A worsening at Consumer Default Index in personal loans is expected to occur in the last quarter of 2022

A worsening at Consumer Default Index in personal loans is expected to occur in the last quarter of 2022
A worsening at Consumer Default Index in personal loans is expected to occur in the last quarter of 2022

Debt default is a critical issue, especially if we are talking about consumer’s debts. This rate, when increased, essentially reflects a worsening in the economic situation of households: inflation, tax rates and unemployment play a main role in this scenario.

Defaulting on debts is a serious matter, and it can bring important consequences for personal finances. So, when default rates rise, indicating this is a general situation, the state must take care of it, analyzing the causes and the actions to be taken.

In this respect, according to the information published by Experian, there has been reported an increase at their Consumer Default Index (CDI) in the second quarter of this year.

This survey has been developed to track the default behaviour of South African citizens. To do so, they consider different types of credits such as Home Loans, Vehicle Loans, Credit Card accounts and Personal Loans.

According to the last report, the CDI rise occurred quarter-on-quarter. In the first four months of 2022 this index was 3.68, while it passed to 3.80 by the end of the second quarter of the year.

Nonetheless, not everything is bad news. Actually, improvements on this rate have been registered year after year. The CDI moved from 4.05 in the second quarter of 2021, to 3.80 in the same months in this year, which means that consumer’s default were reduced by 6%.

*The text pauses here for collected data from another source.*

(* ===== verification/Surface.v ===== *)
(** * Surfaces: the pixels of an application

    [graphics/surface.rs].  A surface owns [width * height] pixels as bytes, in one
    of three formats, a position on the screen and the rectangles that changed
    since it was last drawn.  Indexing a vector out of its bounds panics. *)

From Stdlib Require Import ZArith Lia Bool.
From stdpp Require Import base numbers option list.
From S2P Require Import Prelude.

Open Scope Z_scope.

(** ** Data *)

Inductive PixelFormat : Type := RGBA8888 | RGB888 | BGRA8888.

Definition bytes_per_pixel (f : PixelFormat) : Z :=
  match f with RGBA8888 | BGRA8888 => 4 | RGB888 => 3 end.

Record DirtyRect : Type := mkDirtyRect { dirty_x : Z; dirty_y : Z; dirty_width : Z; dirty_height : Z }.

(** [pos_x], [pos_y] and [z_order] are [i32]; [width] and [height] are [u32]. *)
Record Surface : Type := mkSurface {
  id : Z; width : Z; height : Z; pos_x : Z; pos_y : Z; z_order : Z; visible : bool;
  format : PixelFormat; pixels : list Z; dirty : bool; present_requested : bool; dirty_rects : list DirtyRect
}.

Inductive SurfaceError : Type :=
| InvalidSurfaceDimensions | SurfaceTooLarge | InvalidPixelDataSize | RegionOutOfBounds | InvalidDimensions.

(** What ends the kernel: an index the compiler checks, an access through a raw
    pointer outside the buffer it was made from, or a buffer that the heap has no room
    for. *)
Inductive Fault : Type := IndexPanic | WildAccess | OutOfHeap.

(** ** Access to the bytes *)

Definition load (l : list Z) (i : Z) : Result Z Fault :=
  match l !! Z.to_nat i with Some v => Ok v | None => Err IndexPanic end.

(** [l[off..off + n].copy_from_slice(&src[from..from + n])] *)
Definition copy_slice (src : list Z) (from off n : Z) (l : list Z) : Result (list Z) Fault :=
  if (off + n <=? Z.of_nat (length l)) && (from + n <=? Z.of_nat (length src)) then
    Ok (list_inserts (Z.to_nat off) (take (Z.to_nat n) (drop (Z.to_nat from) src)) l)
  else Err IndexPanic.

(** [l[off] = ..; l[off + 1] = ..] *)
Definition store_bytes (off : Z) (bs : list Z) (l : list Z) : Result (list Z) Fault :=
  copy_slice bs 0 off (Z.of_nat (length bs)) l.

(** [vec![0u8; n]] *)
Definition zeroed `{KernelHeap} (n : Z) : Result (list Z) Fault :=
  if heap_has n then Ok (replicate (Z.to_nat n) 0) else Err OutOfHeap.

(** ** Operations *)

Definition Surface_new `{KernelHeap} (i w h : Z) : Result (Result Surface SurfaceError) Fault :=
  if (w =? 0) || (h =? 0) then Ok (Err InvalidSurfaceDimensions)
  else if (8192 <? w) || (8192 <? h) then Ok (Err SurfaceTooLarge)
  else match zeroed ((w *[32] h) * bytes_per_pixel RGBA8888) with
       | Err e => Err e
       | Ok p => Ok (Ok (mkSurface i w h 0 0 0 true RGBA8888 p true false []))
       end.

Definition set_pixels (p : list Z) (s : Surface) : Surface :=
  mkSurface (id s) (width s) (height s) (pos_x s) (pos_y s) (z_order s) (visible s) (format s) p (dirty s) (present_requested s) (dirty_rects s).
Definition set_dirty (d : bool) (r : list DirtyRect) (s : Surface) : Surface :=
  mkSurface (id s) (width s) (height s) (pos_x s) (pos_y s) (z_order s) (visible s) (format s) (pixels s) d (present_requested s) r.

Definition mark_dirty (s : Surface) : Surface := set_dirty true (dirty_rects s) s.
Definition is_dirty (s : Surface) : bool := dirty s.
Definition clear_dirty (s : Surface) : Surface := set_dirty false [] s.

Definition set_position (x y : Z) (s : Surface) : Surface :=
  mark_dirty (mkSurface (id s) (width s) (height s) x y (z_order s) (visible s) (format s) (pixels s) (dirty s) (present_requested s) (dirty_rects s)).
Definition set_z_order (z : Z) (s : Surface) : Surface :=
  mark_dirty (mkSurface (id s) (width s) (height s) (pos_x s) (pos_y s) z (visible s) (format s) (pixels s) (dirty s) (present_requested s) (dirty_rects s)).
Definition set_visible (v : bool) (s : Surface) : Surface :=
  mark_dirty (mkSurface (id s) (width s) (height s) (pos_x s) (pos_y s) (z_order s) v (format s) (pixels s) (dirty s) (present_requested s) (dirty_rects s)).

(** [self.pixels.copy_from_slice(data)] wants equal lengths. *)
Definition update_pixels (data : list Z) (s : Surface) : Result (Result unit SurfaceError * Surface) Fault :=
  if negb (Z.of_nat (length data) =? (width s *[32] height s) * bytes_per_pixel (format s)) then Ok (Err InvalidPixelDataSize, s)
  else if negb (Z.of_nat (length data) =? Z.of_nat (length (pixels s))) then Err IndexPanic
  else Ok (Ok tt, mark_dirty (set_pixels data s)).

(** One row of the region. *)
Definition copy_row (s : Surface) (x y w : Z) (data : list Z) (row : Z) (p : list Z) : Result (list Z) Fault :=
  let bpp := bytes_per_pixel (format s) in
  copy_slice data ((row *[32] w) * bpp) ((((y +[32] row) *[32] width s) +[32] x) * bpp) (w * bpp) p.

Definition update_region (x y w h : Z) (data : list Z) (s : Surface) : Result (Result unit SurfaceError * Surface) Fault :=
  if (width s <? x +[32] w) || (height s <? y +[32] h) then Ok (Err RegionOutOfBounds, s)
  else if negb (Z.of_nat (length data) =? (w *[32] h) * bytes_per_pixel (format s)) then Ok (Err InvalidPixelDataSize, s)
  else match for_range 0 h (copy_row s x y w data) (pixels s) with
       | Err e => Err e
       | Ok p => Ok (Ok tt, mark_dirty (set_dirty (dirty s) (dirty_rects s ++ [mkDirtyRect x y w h]) (set_pixels p s)))
       end.

Definition resize `{KernelHeap} (w h : Z) (s : Surface) : Result (Result unit SurfaceError * Surface) Fault :=
  if (w =? 0) || (h =? 0) || (8192 <? w) || (8192 <? h) then Ok (Err InvalidDimensions, s)
  else if (width s =? w) && (height s =? h) then Ok (Ok tt, s)
  else match zeroed ((w *[32] h) * bytes_per_pixel (format s)) with
       | Err e => Err e
       | Ok p => Ok (Ok tt, mkSurface (id s) w h (pos_x s) (pos_y s) (z_order s) (visible s) (format s) p true (present_requested s) [])
       end.

(** The byte of [color] at bit [k]. *)
Definition channel (color k : Z) : Z := Z.land (Z.shiftr color k) 0xFF.

(** The bytes that [clear] writes for a pixel. *)
Definition encode_color (f : PixelFormat) (color : Z) : list Z :=
  match f with
  | RGBA8888 => [channel color 24; channel color 16; channel color 8; channel color 0]
  | BGRA8888 => [channel color 8; channel color 16; channel color 24; channel color 0]
  | RGB888 => [channel color 16; channel color 8; channel color 0]
  end.

Definition clear (color : Z) (s : Surface) : Result Surface Fault :=
  match for_range 0 (width s *[32] height s) (fun i => store_bytes (i * bytes_per_pixel (format s)) (encode_color (format s) color)) (pixels s) with
  | Ok p => Ok (mark_dirty (set_pixels p s))
  | Err e => Err e
  end.

(** The red, green, blue and alpha bytes at an offset; 24-bit pixels are opaque. *)
Definition channels (f : PixelFormat) (p : list Z) (off : Z) : Result (Z * Z * Z * Z) Fault :=
  match load p off, load p (off + 1), load p (off + 2), (match f with RGB888 => Ok 255 | _ => load p (off + 3) end) with
  | Ok c0, Ok c1, Ok c2, Ok c3 => Ok (match f with BGRA8888 => (c2, c1, c0, c3) | _ => (c0, c1, c2, c3) end)
  | _, _, _, _ => Err IndexPanic
  end.

Definition pack_color (f : PixelFormat) (c : Z * Z * Z * Z) : Z :=
  let '(r, g, b, a) := c in
  match f with
  | RGB888 => Z.lor (Z.lor (Z.shiftl r 16) (Z.shiftl g 8)) b
  | _ => Z.lor (Z.lor (Z.lor (Z.shiftl r 24) (Z.shiftl g 16)) (Z.shiftl b 8)) a
  end.

Definition get_pixel (x y : Z) (s : Surface) : Result (option Z) Fault :=
  if (width s <=? x) || (height s <=? y) then Ok None
  else match channels (format s) (pixels s) (((y *[32] width s) +[32] x) * bytes_per_pixel (format s)) with
       | Ok c => Ok (Some (pack_color (format s) c))
       | Err e => Err e
       end.

(** ** Slices and runs of pixels *)

Lemma load_some l i v : l !! Z.to_nat i = Some v -> load l i = Ok v.
Proof. unfold load. by intros ->. Qed.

So the question is: are we improving or worsening?

Well, as said by the Head of Commercial Strategy and Innovation at Experian Africa, Jaco Van Jaarsveldt, the last quarterly records are a typical effect of a seasonal behaviour. In this case, the index increases between March and May as the credit application grows during the Black Friday and Christmas season of the previous year.

Still, there are some worrying aspects from the current context that may exceed a mere seasonal effect. We are talking about an economic downturn suffered by most of the South African homes. At least, that’s what specialists think: “what remains to be seen is the relative negative contribution the current global financial situation has had, with cost of living increases not experienced in decades, negatively impacting on consumers”, explained Jaco Van Jaarsveldt.

When it comes to the end of the year projections, the expectatives aren’t positive. Even at segments that registered an overall improvement in CDI, such as credit card, home loans and personal loans, this advance is not expected to continue.

One of the leading causes for it is the pressure of higher interest rates, which continue to rise, even when South African inflation decreased for the second straight month. So far, the average personal loan interest rate is 11.08 percent. Instead, if a person’s credit record registers several defaults, then those rates could increase as it would be more risky for the bank to get its money back.